──────── MATERIAL TO PROCESS

(** * LocalConnect: availability and booking engine

    A shallow embedding of the availability logic of
    [src/lib/availability.js], the Firestore helpers of
    [src/lib/firestore.js] and the booking submission of
    [src/app/providers/[id]/page.js], together with the properties the
    specification states about them.

    Layout: the JavaScript runtime pieces the code relies on ([Js]), the
    three source files ([Availability], [Firestore], [ProviderPage]), the
    specification-side definitions ([Spec]), and then the theorems. *)

From Stdlib Require Import ZArith QArith Lia Sorted.
From Stdlib Require Floats.
From Stdlib Require Import Ascii String DecimalString.
From stdpp Require Import gmap strings list fin_maps.

Local Open Scope string_scope.
Local Open Scope Z_scope.

(* ===================================================================== *)
(** * The JavaScript runtime, as far as the code uses it                  *)
(* ===================================================================== *)

Module Js.

(** ** Outcomes of a call

    A call returns a value, throws, or is still running when the fuel
    given to its loops is used up. *)

Inductive Error :=
| TypeError (msg : string)
| RangeError (msg : string)
| FirebaseError (msg : string).

(** [error.message] *)
Definition error_message (e : Error) : string :=
  match e with
  | TypeError msg | RangeError msg | FirebaseError msg => msg
  end.

Inductive Outcome (A : Type) :=
| Ret (a : A)
| Throw (e : Error)
| OutOfFuel.

Arguments Ret {A} a.
Arguments Throw {A} e.
Arguments OutOfFuel {A}.

#[global] Instance Outcome_ret : MRet Outcome := fun _ a => Ret a.

#[global] Instance Outcome_bind : MBind Outcome := fun _ _ f m =>
  match m with
  | Ret a => f a
  | Throw e => Throw e
  | OutOfFuel => OutOfFuel
  end.

(** [returns f a]: with enough fuel the call [f] returns [a]. *)
Definition returns {A} (f : nat -> Outcome A) (a : A) : Prop :=
  exists n, forall fuel, (n <= fuel)%nat -> f fuel = Ret a.

(** [diverges f]: no amount of fuel lets the call [f] finish. *)
Definition diverges {A} (f : nat -> Outcome A) : Prop :=
  forall fuel, f fuel = OutOfFuel.
Lemma concat_map_snoc {A B} (f : A -> list B) l x :
  concat (map f (l ++ [x])) = concat (map f l) ++ f x.
Proof.
  rewrite map_app, concat_app. simpl. rewrite app_nil_r. reflexivity.
Qed.

(** A key that does not match leaves the variables of the loop alone. *)
Lemma partitionStep_nomatch st item :
  matchesName item = false -> partitionStep st item = Resolved st.
Proof.
  unfold matchesName, partitionStep.
  destruct (nameRe_exec item); [discriminate | reflexivity].
Qed.

(** A key that matches is pushed on the current group, which is a new one
    when the date changes; the loop never throws. *)
Lemma partitionStep_match st item :
  PartInv st -> matchesName item = true ->
  exists st',
    partitionStep st item = Resolved st' /\
    PartInv st' /\
    concat (map logKeys (pushCurrent st')) =
    concat (map logKeys (pushCurrent st)) ++ [item].
Proof.
  intros (Hok & Hadj & Hcur) Hm.
  destruct (matching_key _ Hm)
    as (parse & tbv & y & m & d & P & Len & Tb & D & Y & Mo & Da & Ly & Lm & Ld).
  assert (KD : keyDate item = Some (y ++ m ++ d)%string)
    by (unfold keyDate, keyGroup; rewrite P; exact D).
  assert (KY : keyGroup YEARIX item = Some y)
    by (unfold keyGroup; rewrite P; exact Y).
  assert (KM : keyGroup MONTHIX item = Some m)
    by (unfold keyGroup; rewrite P; exact Mo).
  assert (KDa : keyGroup DAYIX item = Some d)
    by (unfold keyGroup; rewrite P; exact Da).
  assert (KT : keyTb item = Some tbv)
    by (unfold keyTb, keyGroup; rewrite P; exact Tb).
  unfold partitionStep. rewrite P.
  apply Nat.leb_le in Len. rewrite Len.
  rewrite Tb, D, Y, Mo, Da.
  destruct (strictNe (currentDate st) (Some (y ++ m ++ d)%string)) eqn:Ne.
  - (* a new day *)
    cbn [dailyLogInfo listOfDailyLogInfo currentDate].
    eexists. split; [reflexivity | ].
    unfold PartInv. rewrite !pushCurrent_some.
    split; [ split; [ | split ] | ].
    + apply Forall_app. split; [exact Hok | ].
      constructor; [ | constructor ].
      constructor; cbn.
      * discriminate.
      * discriminate.
      * exists item, []. split; [reflexivity | symmetry; exact KT].
      * auto.
      * reflexivity.
      * intros k [<- | []]. rewrite KD, KY, KM, KDa. auto.
    + destruct (currentDate st) as [ | d0] eqn:Ec;
        destruct (dailyLogInfo st) as [g | ] eqn:Eg; try contradiction.
      * unfold pushCurrent. rewrite Eg, Hcur. simpl. exact I.
      * unfold pushCurrent in *. rewrite Eg in *.
        rewrite !map_app in *. cbn [map] in *.
        apply adjacentDistinct_snoc; [exact Hadj | ].
        cbn. intros E.
        simpl in Ne. rewrite Hcur, E in Ne.
        apply negb_true_iff in Ne.
        unfold option_string_eqb in Ne. rewrite String.eqb_refl in Ne.
        discriminate.
    + cbn. reflexivity.
    + rewrite concat_map_snoc. reflexivity.
  - (* the same day *)
    destruct (currentDate st) as [ | d0] eqn:Ec; [discriminate | ].
    destruct (dailyLogInfo st) as [g | ] eqn:Eg; [ | contradiction ].
    simpl in Ne. apply negb_false_iff, option_string_eqb_eq in Ne.
    subst d0.
    eexists. split; [reflexivity | ].
    unfold PartInv. rewrite !pushCurrent_some.
    unfold pushCurrent in *. rewrite Eg in *.
    apply Forall_app in Hok. destruct Hok as [Hold Hg].
    inversion Hg as [ | ? ? Gok _]; subst.
    split; [ split; [ | split ] | ].
    + apply Forall_app. split; [exact Hold | ].
      constructor; [ | constructor ].
      destruct Gok as [Gne Gd Gtb Gfr Gkey Gmem].
      constructor; rewrite ?groupDate_push;
        cbn [push_logKey logKeys tb log priorLog key year month day].
      * intros E. apply app_eq_nil in E. destruct E; discriminate.
      * exact Gd.
      * destruct Gtb as (k & rest & Hk & Ek). exists k, (rest ++ [item]).
        split; [rewrite Hk; reflexivity | exact Ek].
      * exact Gfr.
      * exact Gkey.
      * intros k Hk. apply in_app_or in Hk. destruct Hk as [Hk | [<- | []]].
        -- apply Gmem; exact Hk.
        -- destruct (logKeys g) as [ | k0 ks] eqn:Ek; [congruence | ].
           destruct (Gmem k0 (or_introl eq_refl))
             as (M0 & D0 & Y0 & Mo0 & Da0).
           assert (E : keyDate item = keyDate k0) by congruence.
           destruct (same_date_same_parts _ _ Hm M0 E) as (EY & EM & ED).
           repeat split; congruence.
    + rewrite !map_app in *. exact Hadj.
    + cbn. reflexivity.
    + rewrite !concat_map_snoc. cbn. rewrite app_assoc. reflexivity.
Qed.

Lemma partitionLoop_spec keys :
  forall st,
    PartInv st ->
    exists st',
      partitionLoop st keys = Resolved st' /\
      PartInv st' /\
      concat (map logKeys (pushCurrent st')) =
      concat (map logKeys (pushCurrent st)) ++ filter matchesName keys.
Proof.
  induction keys as [ | item rest IH]; intros st Hinv; simpl.
  - exists st. rewrite app_nil_r. auto.
  - destruct (matchesName item) eqn:Hm.
    + destruct (partitionStep_match _ _ Hinv Hm) as (st1 & -> & Hinv1 & E1).
      destruct (IH st1 Hinv1) as (st' & -> & Hinv' & E').
      exists st'. rewrite E', E1, <- app_assoc. auto.
    + rewrite (partitionStep_nomatch st _ Hm). apply IH, Hinv.
Qed.

Lemma PartInv_init : PartInv (mkPartState [] None MinusOne).
Proof. repeat split; constructor. Qed.

(** [partitionByDays] never throws; its groups are well formed, no two
    neighbours have the same date, and their members, in order, are the
    keys of the input that match the pattern. *)
Lemma partitionByDays_spec keys :
  exists groups,
    partitionByDays keys = Resolved groups /\
    Forall GroupOk groups /\
    adjacentDistinct (map groupDate groups) /\
    concat (map logKeys groups) = filter matchesName keys.
Proof.
  unfold partitionByDays.
  destruct (partitionLoop_spec keys _ PartInv_init)
    as (st & -> & (Hok & Hadj & _) & E).
  exists (pushCurrent st). auto.
Qed.

Lemma contiguous_tail {A} (l1 l2 : list A) :
  contiguous (l1 ++ l2) -> contiguous l2.
Proof.
  intros H p x q r z E Hz.
  apply (H (l1 ++ p) x q r z); [ | exact Hz ].
  rewrite E, <- app_assoc. reflexivity.
Qed.

Lemma dropWhileEq_keeps x z l2 l3 :
  In z l2 -> z <> x -> In x (dropWhileEq x (l2 ++ x :: l3)).
Proof.
  induction l2 as [ | y l2 IH]; intros Hz Hne; [destruct Hz | ].
  simpl. destruct (option_string_eqb x y) eqn:E.
  - apply option_string_eqb_eq in E. subst y.
    destruct Hz as [-> | Hz]; [congruence | ]. apply IH; assumption.
  - right. apply in_or_app. right. left. reflexivity.
Qed.

Lemma contiguousb_sound l : contiguousb l = true -> contiguous l.
Proof.
  induction l as [ | x0 l IH]; intros H p x q r z E Hz.
  - destruct p; discriminate.
  - simpl in H. apply andb_true_iff in H. destruct H as [H1 H2].
    destruct p as [ | a p]; simpl in E; injection E as -> E.
    + destruct (option_string_eqb z x) eqn:Ez.
      * apply option_string_eqb_eq. exact Ez.
      * exfalso. apply negb_true_iff in H1.
        assert (Hx : In x (dropWhileEq x l)).
        { rewrite E. apply dropWhileEq_keeps with (z := z); [exact Hz | ].
          intros ->. rewrite (proj2 (option_string_eqb_eq x x) eq_refl) in Ez.
          discriminate. }
        assert (Ex : existsb (option_string_eqb x) (dropWhileEq x l) = true).
        { apply existsb_exists. exists x. split; [exact Hx | ].
          apply option_string_eqb_eq. reflexivity. }
        congruence.
    + apply (IH H2 p x q r z E Hz).
Qed.

(** The dates of the members of well-formed groups. *)
Lemma member_dates g :
  GroupOk g ->
  exists tl, map keyDate (logKeys g) = groupDate g :: tl.
Proof.
  intros [Gne _ _ _ _ Gmem].
  destruct (logKeys g) as [ | k ks]; [congruence | ].
  exists (map keyDate ks). simpl. f_equal.
  apply (Gmem k). left. reflexivity.
Qed.

Lemma group_date_among rest x :
  Forall GroupOk rest -> In x (map groupDate rest) ->
  In x (concat (map (fun g => map keyDate (logKeys g)) rest)).
Proof.
  intros Hok Hin. apply in_map_iff in Hin. destruct Hin as (g & <- & Hg).
  apply in_concat. exists (map keyDate (logKeys g)). split.
  - apply in_map_iff. exists g. auto.
  - rewrite Forall_forall in Hok.
    destruct (member_dates _ (Hok g Hg)) as (tl & ->). left. reflexivity.
Qed.

(** When equal dates are contiguous in the input, no two groups have the
    same date. *)
Lemma contiguous_groups_nodup groups :
  Forall GroupOk groups ->
  adjacentDistinct (map groupDate groups) ->
  contiguous (concat (map (fun g => map keyDate (logKeys g)) groups)) ->
  NoDup (map groupDate groups).
Proof.
  induction groups as [ | g rest IH]; intros Hok Hadj Hc; simpl.
  - constructor.
  - inversion Hok as [ | ? ? Hg Hrest]; subst.
    simpl in Hc. constructor.
    + intros Hin.
      destruct rest as [ | g1 rest1]; [destruct Hin | ].
      simpl in Hadj. destruct Hadj as [Hne Hadj].
      destruct Hin as [E | Hin]; [congruence | ].
      inversion Hrest as [ | ? ? Hg1 Hrest1]; subst.
      apply (group_date_among _ _ Hrest1) in Hin.
      apply in_split in Hin. destruct Hin as (p & q & Epq).
      destruct (member_dates _ Hg) as (tl & Eg).
      destruct (member_dates _ Hg1) as (tl1 & Eg1).
      simpl in Hc. rewrite Eg, Eg1, Epq in Hc.
      apply Hne. symmetry.
      apply (Hc [] (groupDate g) (tl ++ groupDate g1 :: tl1 ++ p) q).
      * simpl. f_equal. rewrite <- !app_assoc. simpl.
        rewrite <- !app_assoc. reflexivity.
      * apply in_or_app. right. left. reflexivity.
    + apply IH; [exact Hrest | | exact (contiguous_tail _ _ Hc)].
      simpl in Hadj. destruct (map groupDate rest) eqn:E; [exact I | ].
      apply Hadj.
Qed.

(** C1, first half: a key that fails the pattern is in no group. *)
Lemma unmatched_in_no_group keys groups k :
  partitionByDays keys = Resolved groups ->
  matchesName k = false ->
  forall g, In g groups -> ~ In k (logKeys g).
Proof.
  intros E Hk g Hg Hin.
  destruct (partitionByDays_spec keys) as (gs & E' & _ & _ & Hcat).
  rewrite E in E'. injection E' as <-.
  assert (H : In k (filter matchesName keys)).
  { rewrite <- Hcat. apply in_concat. exists (logKeys g). split; [ | exact Hin ].
    apply in_map. exact Hg. }
  apply filter_In in H. destruct H as [_ H]. congruence.
Qed.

────────────────

_ASSIGNMENT:_ From the entries above, copy every line containing the word "injection".

_OUTPUT OF THE TASK:_
    destruct p as [ | a p]; simpl in E; injection E as -> E.
  rewrite E in E'. injection E' as <-.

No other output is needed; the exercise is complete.